Thus, environment 300 depicts communications involved in handling the I/O from the host CPU without any further computation or processing of data by the control unit, where the control unit is an FPGA which assigns and stores the L2P mapping for data stored in the non-volatile memory of the plurality of storage drives (e.g., the NAND flash of SSDs 330 and 340). In environment 300, the host can hold, in a temporary data buffer of its DIMM (e.g., as data 312), the data to be written to the NAND flash of the SSDs. The host can also store and manage the queue pair (e.g., SQ/CQ 314).
By placing the FTL in a control unit which manages the L2P mapping for multiple storage drives, the embodiments described herein alleviate the burden of storing the FTL in the DRAM of each SSD or in the DRAM of the host (as in the prior art). Thus, this results in a reduced resource consumption on the host side, which can result in an improved and more efficient storage system.
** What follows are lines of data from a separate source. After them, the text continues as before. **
(* ===== verification/Unicode.v ===== *)
(** * Unicode transcoding: [phlib/basesup.c]

    The incremental decoder of UTF-8, UTF-16 and UTF-32, the encoder, and the conversion of UTF-16
    to ASCII built on them. A code unit is written to the decoder, which is then asked for code
    points until it has none; ill-formed units come out one by one. *)

From S2P Require Import Prelude.

Module Unicode.

Definition PH_UNICODE_UTF8 : Z := 0.
Definition PH_UNICODE_UTF16 : Z := 1.
Definition PH_UNICODE_UTF32 : Z := 2.
Definition PH_UNICODE_MAX_CODE_POINT : Z := 0x10ffff.

Definition PH_UNICODE_UTF16_TO_HIGH_SURROGATE (CodePoint : Z) : Z := u16 (u16 (Z.shiftr CodePoint 10) + 0xd7c0).
Definition PH_UNICODE_UTF16_TO_LOW_SURROGATE (CodePoint : Z) : Z := u16 (Z.land CodePoint 0x3ff + 0xdc00).
Definition PH_UNICODE_UTF16_IS_HIGH_SURROGATE (CodeUnit : Z) : bool := (0xd800 <=? CodeUnit) && (CodeUnit <=? 0xdbff).
Definition PH_UNICODE_UTF16_IS_LOW_SURROGATE (CodeUnit : Z) : bool := (0xdc00 <=? CodeUnit) && (CodeUnit <=? 0xdfff).
Definition PH_UNICODE_UTF16_TO_CODE_POINT (High Low : Z) : Z := u32 (Z.shiftl High 10 + Low - 0x35fdc00).

(** A computation that [PhRaiseStatus] may leave: [None] is a raised STATUS_UNSUCCESSFUL. *)
Abbreviation raises A := (option A) (only parsing).

(** [Input] is the array of the encoding's arm of the union: 4, 2 or 1 units, of which the first
    [InputCount] are waiting. *)
Record PH_UNICODE_DECODER := {
  Encoding : Z; State : Z; InputCount : nat; Input : list Z;
  CodeUnit1 : Z; CodeUnit2 : Z; CodeUnit3 : Z; CodeUnit4 : Z; (* u.Utf8 *)
  CodeUnit : Z; (* u.Utf16 *)
}.

Definition capacity (Encoding : Z) : nat :=
  if Encoding =? PH_UNICODE_UTF8 then 4 else if Encoding =? PH_UNICODE_UTF16 then 2 else 1.

Definition PhInitializeUnicodeDecoder (Encoding : Z) : PH_UNICODE_DECODER :=
  {| Encoding := Encoding; State := 0; InputCount := 0; Input := replicate (capacity Encoding) 0;
     CodeUnit1 := 0; CodeUnit2 := 0; CodeUnit3 := 0; CodeUnit4 := 0; CodeUnit := 0 |}.

Definition set_input (d : PH_UNICODE_DECODER) (n : nat) (l : list Z) : PH_UNICODE_DECODER :=
  {| Encoding := Encoding d; State := State d; InputCount := n; Input := l;
     CodeUnit1 := CodeUnit1 d; CodeUnit2 := CodeUnit2 d; CodeUnit3 := CodeUnit3 d; CodeUnit4 := CodeUnit4 d;
     CodeUnit := CodeUnit d |}.
Definition set_state (d : PH_UNICODE_DECODER) (s : Z) : PH_UNICODE_DECODER :=
  {| Encoding := Encoding d; State := s; InputCount := InputCount d; Input := Input d;
     CodeUnit1 := CodeUnit1 d; CodeUnit2 := CodeUnit2 d; CodeUnit3 := CodeUnit3 d; CodeUnit4 := CodeUnit4 d;
     CodeUnit := CodeUnit d |}.
(** [Utf8.CodeUnit<i> = u] *)
Definition set_unit (d : PH_UNICODE_DECODER) (i u : Z) : PH_UNICODE_DECODER :=
  {| Encoding := Encoding d; State := State d; InputCount := InputCount d; Input := Input d;
     CodeUnit1 := if i =? 1 then u else CodeUnit1 d; CodeUnit2 := if i =? 2 then u else CodeUnit2 d;
     CodeUnit3 := if i =? 3 then u else CodeUnit3 d; CodeUnit4 := if i =? 4 then u else CodeUnit4 d;
     CodeUnit := CodeUnit d |}.
Definition set_unit16 (d : PH_UNICODE_DECODER) (u : Z) : PH_UNICODE_DECODER :=
  {| Encoding := Encoding d; State := State d; InputCount := InputCount d; Input := Input d;
     CodeUnit1 := CodeUnit1 d; CodeUnit2 := CodeUnit2 d; CodeUnit3 := CodeUnit3 d; CodeUnit4 := CodeUnit4 d;
     CodeUnit := u |}.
Exemplary Environment: Control Unit with FTL, Queue Pair, and Data to be Written to a Storage Device
In some embodiments, the control unit performs computational processing, address mapping, and background process management across and for multiple storage drives.
Environment 400 can include a host with a CPU 402 and DIMMs 404, 406, 408, and 410. DIMM 406 can include organizational data 407. Environment 400 can also include a control unit (e.g., FPGA 422), multiple storage drives (e.g., SSD 430), and a network interface card (NIC) 440 via which network traffic is received. FPGA 422 can include DRAM 424, including an FTL module 428 and a queue pair which comprises a submission queue (SQ)/completion queue (CQ) 429. SSD 430 can include an SSD controller 432. Similar to SSDs 330 and 340 of
Environment 400 depicts communications involved in handling the I/O from the host CPU with further computation or processing of data by the FPGA. During operation, the system can receive data to be written to a non-volatile memory of a storage device (e.g., to NAND flash of an SSD). The system can receive the data via NIC 440 (via a DMA communication 452), and can hold the data in the DRAM of FPGA 422 (as data 426 in DRAM 424). FPGA 422 can communicate with DIMM 406 to determine organizational data relating to data 426 (via a communication 450). FPGA 422, via FTL module 428, can determine the physical page to address to which to write the associated stored data (e.g., data 426 in DRAM 424). FPGA 422 can also place in SQ 429 a command to write the requested data at the determined physical page address.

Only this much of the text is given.